The head of the Diocese and not the parish priest is the real party in interest in the imposition of the
donee's tax on the property donated to the church for religious purpose.
#9

G.R. No. L-10448 August 30, 1957

IN THE MATTER OF A PETITION FOR DECLARATORY JUDGMENT REGARDING THE VALIDITY OF


MUNICIPAL ORDINANCE NO. 3659 OF THE CITY OF MANILA. PHYSICAL THERAPY ORGANIZATION OF
THE PHILIPPINES, INC., petitioner-appellant,
vs.
THE MUNICIPAL BOARD OF THE CITY OF MANILA and ARSENIO H. LACSON, as Mayor of the City of
Manila, respondents-appellees.

Facts: Municipal Board of Manila enacted Ordinance 3659 regulating the operations of massage clinics in
Manila penalizing and enforcing permit fee for its operation. Petitioner appealed for the dismissal of the
ordinance. They contend that City of Manila is without authority to regulate the operation of massagists
and the operation of massage clinics and that the fee is unreasonable and unconscionable. Trial court
dismissed the petition.

Issue: Whether or not license fee enforced by the Municipal Board is valid?

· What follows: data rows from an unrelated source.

Lemma raw_size_eq integ n :
  wl_profile_integrity_valid integ = true → 0 <= n <= WL_PACKET_MAX_PAYLOAD →
  wl_frame_raw_size n integ = WL_FRAME_HEADER_SIZE + n + wl_profile_crc_size integ ∧
  16 <= wl_frame_raw_size n integ <= 2068.
Proof.
  intros Hi Hn. pose proof (wl_profile_crc_size_le integ) as Hc.
  unfold wl_frame_raw_size. rewrite Hi. cbn [negb].
  unfold WL_FRAME_HEADER_SIZE, WL_FRAME_RELIABLE_HEADER_SIZE, WL_PACKET_MAX_PAYLOAD, SIZE_MAX in *.
  replace (n >? _) with false by lia. lia.
Qed.

Lemma max_unit_size_eq :
  wl_profile_integrity_valid (integrity c) = true → 0 <= max_payload_len c <= WL_PACKET_MAX_PAYLOAD →
  wl_max_unit_size c = unit_bound (envelope c) (integrity c) (max_payload_len c).
Proof.
  intros Hi Hn. destruct (raw_size_eq (integrity c) (max_payload_len c) Hi Hn) as [Er Hr].
  unfold wl_max_unit_size, unit_bound, wl_cobs_encoded_max_size. rewrite <- Er.
  set (raw := wl_frame_raw_size _ _) in *. clearbody raw. replace (raw =? 0) with false by lia.
  replace (raw >? SIZE_MAX - raw / 254 - 1) with false by div_lia.
  destruct (_ =? WL_ENVELOPE_COBS_STREAM); lia.
Qed.

Lemma overhead_eq :
  wl_profile_integrity_valid (integrity c) = true →
  wl_profile_envelope_valid (envelope c) = true →
  wl_frame_encode_overhead (envelope c) (integrity c) = unit_bound (envelope c) (integrity c) 0.
Proof.
  intros Hi He. destruct (raw_size_eq (integrity c) 0 Hi ltac:(done)) as [Er Hr].
  unfold wl_frame_encode_overhead, unit_bound, wl_cobs_encoded_max_size. rewrite <- Er, Hi, He.
  set (raw := wl_frame_raw_size _ _) in *. clearbody raw. cbn [negb orb].
  replace (raw =? 0) with false by lia.
  replace (raw >? SIZE_MAX - raw / 254 - 1) with false by div_lia.
  destruct (_ =? WL_ENVELOPE_COBS_STREAM) eqn:E1.
  { rewrite usize_id by (unfold is_size; div_lia). lia. }
  destruct (_ =? WL_ENVELOPE_BUS_LENGTH16) eqn:E2; [done|].
  unfold wl_profile_envelope_valid, WL_ENVELOPE_COBS_STREAM, WL_ENVELOPE_BUS_LENGTH16 in *.
  by replace (envelope c =? WL_ENVELOPE_NATIVE_PACKET) with true
    by (unfold WL_ENVELOPE_NATIVE_PACKET; lia).
Qed.

(** An image fits where its bound does. *)
Lemma image_room p env integ l n :
  0 <= pk_payload_len p <= WL_PACKET_MAX_PAYLOAD → Z.of_nat (length l) = pk_payload_len p →
  pk_payload_len p <= n <= WL_PACKET_MAX_PAYLOAD →
  Z.of_nat (length (wire_image p env integ l)) <= unit_bound env integ n.
Proof.
  intros Hp Hl Hm.
  assert (l = mread (mwrite (λ _, 0) (pk_payload p) l) (pk_payload p)
    (Z.to_nat (pk_payload_len p))) as El.
  { rewrite <- Hl, Nat2Z.id. symmetry. by apply mread_mwrite. }
  pose proof (raw_frame_length (mwrite (λ _, 0) (pk_payload p) l) p integ Hp) as Hr.
  rewrite <- El in Hr. pose proof (packet_header_len_cases p) as Hh.
  pose proof (wl_profile_crc_size_le integ) as Hc.
  unfold unit_bound, wire_image, envelope_bytes.
  unfold WL_FRAME_HEADER_SIZE, WL_FRAME_RELIABLE_HEADER_SIZE, WL_PACKET_MAX_PAYLOAD in *.
  set (raw := raw_frame p integ l) in *. pose proof (cobs_enc_length raw).
  destruct (env =? WL_ENVELOPE_COBS_STREAM); [|destruct (env =? WL_ENVELOPE_BUS_LENGTH16)];
    rewrite ?length_app; change (length (write_u16_be _)) with 2%nat; change (length [0]) with 1%nat;
    [|lia|lia].
  enough (Z.of_nat (length raw) / 254 <= (16 + n + wl_profile_crc_size integ) / 254) by lia.
  apply Z.div_le_mono; lia.
Qed.

Lemma storage_overlaps_apart a n b k :
  0 <= n → 0 <= k → storage_overlaps a n b k = false → apart a n b k.
Proof.
  unfold storage_overlaps, apart. intros Hn Hk. destruct (Z.leb_spec a b); intros E;
    apply Z.ltb_ge in E; lia.
Qed.

Lemma init_ok s0 s :
  config_typed c → wl_init s0 c st = (s, WL_OK) →
  storage_fits c st ∧ wl_profile_integrity_valid (integrity c) = true ∧
  wl_profile_envelope_valid (envelope c) = true ∧ cfg_session_id c ≠ 0 ∧
  max_payload_len c < wl_max_unit_size c <= st_tx_unit_size st ∧
  wl_frame_encode_overhead (envelope c) (integrity c) <= st_control_unit_size st ∧
  (envelope c = WL_ENVELOPE_COBS_STREAM → wl_max_unit_size c <= st_rx_fifo_size st).
Proof.
  intros [Hp Hs Hr]. unfold wl_init.
  destruct (wl_config_requirements c) as [e|rq] eqn:Eq.
  { intros [= _ ->]. by apply requirements_error in Eq. }
  apply requirements_ok in Eq as ((Hp0 & Hp1) & He & Hi & Hz & ->). cbn [rq_tx_payload_size
    rq_tx_unit_size rq_control_unit_size rq_rx_fallback_size rq_rx_fifo_size].
  destruct (_ || _) eqn:E1; [done|].
  rewrite !orb_false_iff, !Z.eqb_neq, !Z.ltb_ge in E1.
  destruct E1 as ((((((((N1 & N2) & N3) & _) & R1) & R2) & R3) & _) & Rf).
  destruct (storage_overlaps _ _ _ _ || _ || _) eqn:E2; [done|]. rewrite !orb_false_iff in E2. destruct E2 as ((O1 & O2) & O3).
  intros _. unfold is_size in Hp.
  pose proof (max_unit_size_eq Hi ltac:(lia)) as Em. pose proof (overhead_eq Hi He) as Eo.
  assert (max_payload_len c + WL_FRAME_RELIABLE_HEADER_SIZE <= wl_max_unit_size c ∧
    0 <= wl_frame_encode_overhead (envelope c) (integrity c)) as [Hu Hc].
  { rewrite Em, Eo. pose proof (wl_profile_crc_size_le (integrity c)).
    unfold unit_bound, WL_FRAME_HEADER_SIZE, WL_FRAME_RELIABLE_HEADER_SIZE.
    set (k := wl_profile_crc_size _) in *.
    pose proof (Z.div_pos (16 + max_payload_len c + k) 254 ltac:(lia) ltac:(lia)).
    pose proof (Z.div_pos (16 + 0 + k) 254 ltac:(lia) ltac:(lia)).
    destruct (envelope c =? WL_ENVELOPE_COBS_STREAM); [lia|].
    destruct (envelope c =? WL_ENVELOPE_BUS_LENGTH16); lia. }
  unfold WL_FRAME_RELIABLE_HEADER_SIZE in Hu.
  split; [|split_and!; (done || lia || idtac)].
  - split; try done; try lia; try (apply storage_overlaps_apart; (done || lia)).
    unfold WL_FRAME_RELIABLE_HEADER_SIZE. lia.
  - intros Henv. rewrite Henv in Rf. cbn in Rf. unfold WL_PACKET_MAX_PAYLOAD in *.
    destruct (wl_max_unit_size c =? 0) eqn:E0; [lia|]. cbn in Rf.
    apply orb_false_iff in Rf as [_ Rf]. by apply Z.ltb_ge in Rf.
Qed.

Decision: Decision affirmed. The end sought to be attained in the Ordinance is to prevent the
commission of immorality and the practice of prostitution in an establishment masquerading as a
massage clinic where the operators thereof offer to massage or manipulate superficial parts of the
bodies of customers for hygienic and aesthetic purposes. The permit fee is made payable by the
operator of a massage clinic who may not be a massagist himself. Compared to permit fees required in
other operations, P100.00 may appear to be too large and rather unreasonable. Manila Municipal Board
considered the practice of hygienic and aesthetic massage not as a useful and beneficial occupation
which will promote and is conducive to public morals, and consequently, imposed the said permit fee
for its regulation.
#10

G.R. No. L-16619 June 29, 1963

COMPAÑIA GENERAL DE TABACOS DE FILIPINAS, plaintiff-appellee,


vs.
CITY OF MANILA, ET AL., defendants-appellants.

Facts: Compania General de Tabacos de Filipinas (Tabacalera) paid the City of Manila the fixed license
fees prescribed by Ordinance 3358 for the years 1954 to 1957. In 1954, City Ordinance 3634 and 3816
were passed; where the term “general merchandise” found therein included all articles in Sections 123
to 148 of the Tax Code (thus, also liquor under Sections 133 to 135). The Tabacalera paid its wholesaler’s
and retailer’s taxes. In 1954, the City Treasurer addressed a letter to an accounting firm, expressing the
view that liquor dealers paying the annual wholesale and retail fixed tax under Ordinance 3358 are not
subject to the wholesale and retail deaklers’ taxes prescribed by City Ordinances 3634, 3301, and 3816.
The Tabacalera, upon learning of said stopped including quarterly sworn declarations required by the
latter ordinances, and in 1957, demanded refund of the alleged overpayment. The claim was disallowed.

Issue: Whether there is a distinction between Ordinance 3358 and Ordinances 3634, 3301 and 3816, to
prevent refund to the company

Held: Yes. Generally, the term “tax” applies to all kinds of exactions which become public funds. Legally,
however, a license fee is a legal concept quite distinct from tax: the former is imposed in the exercise of
police power for purposes of regulation, while the latter is imposed under the taxing power for the
purpose of raising revenues. Ordinance 3358 prescribes municipal license fees for the privilege to
engage in the business of selling liquor or alcohol beverages; considering that the sale of intoxicating
liquor is (potentially) harmful to public health and morals, and must be subject to supervision or
regulation by the State and by cities and municipalities authorized to act in the premises. On the other
hand, Ordinances 3634, 3301 and 3816 imposed taxes on the sales of general merchandise, wholesale or
retail, and are revenue measures enacted by the Municipal Board of Manila.

Both a license fee and a tax may be imposed on the same business or occupation, or for selling the same
article, without it being in violation of the rule against double taxation. The contrary view of the
Treasurer in its letter is of no consequence as the government is not bound by the errors or mistakes
committed by its officers, especially on matters of law. The company, thus, is not entitled to refund.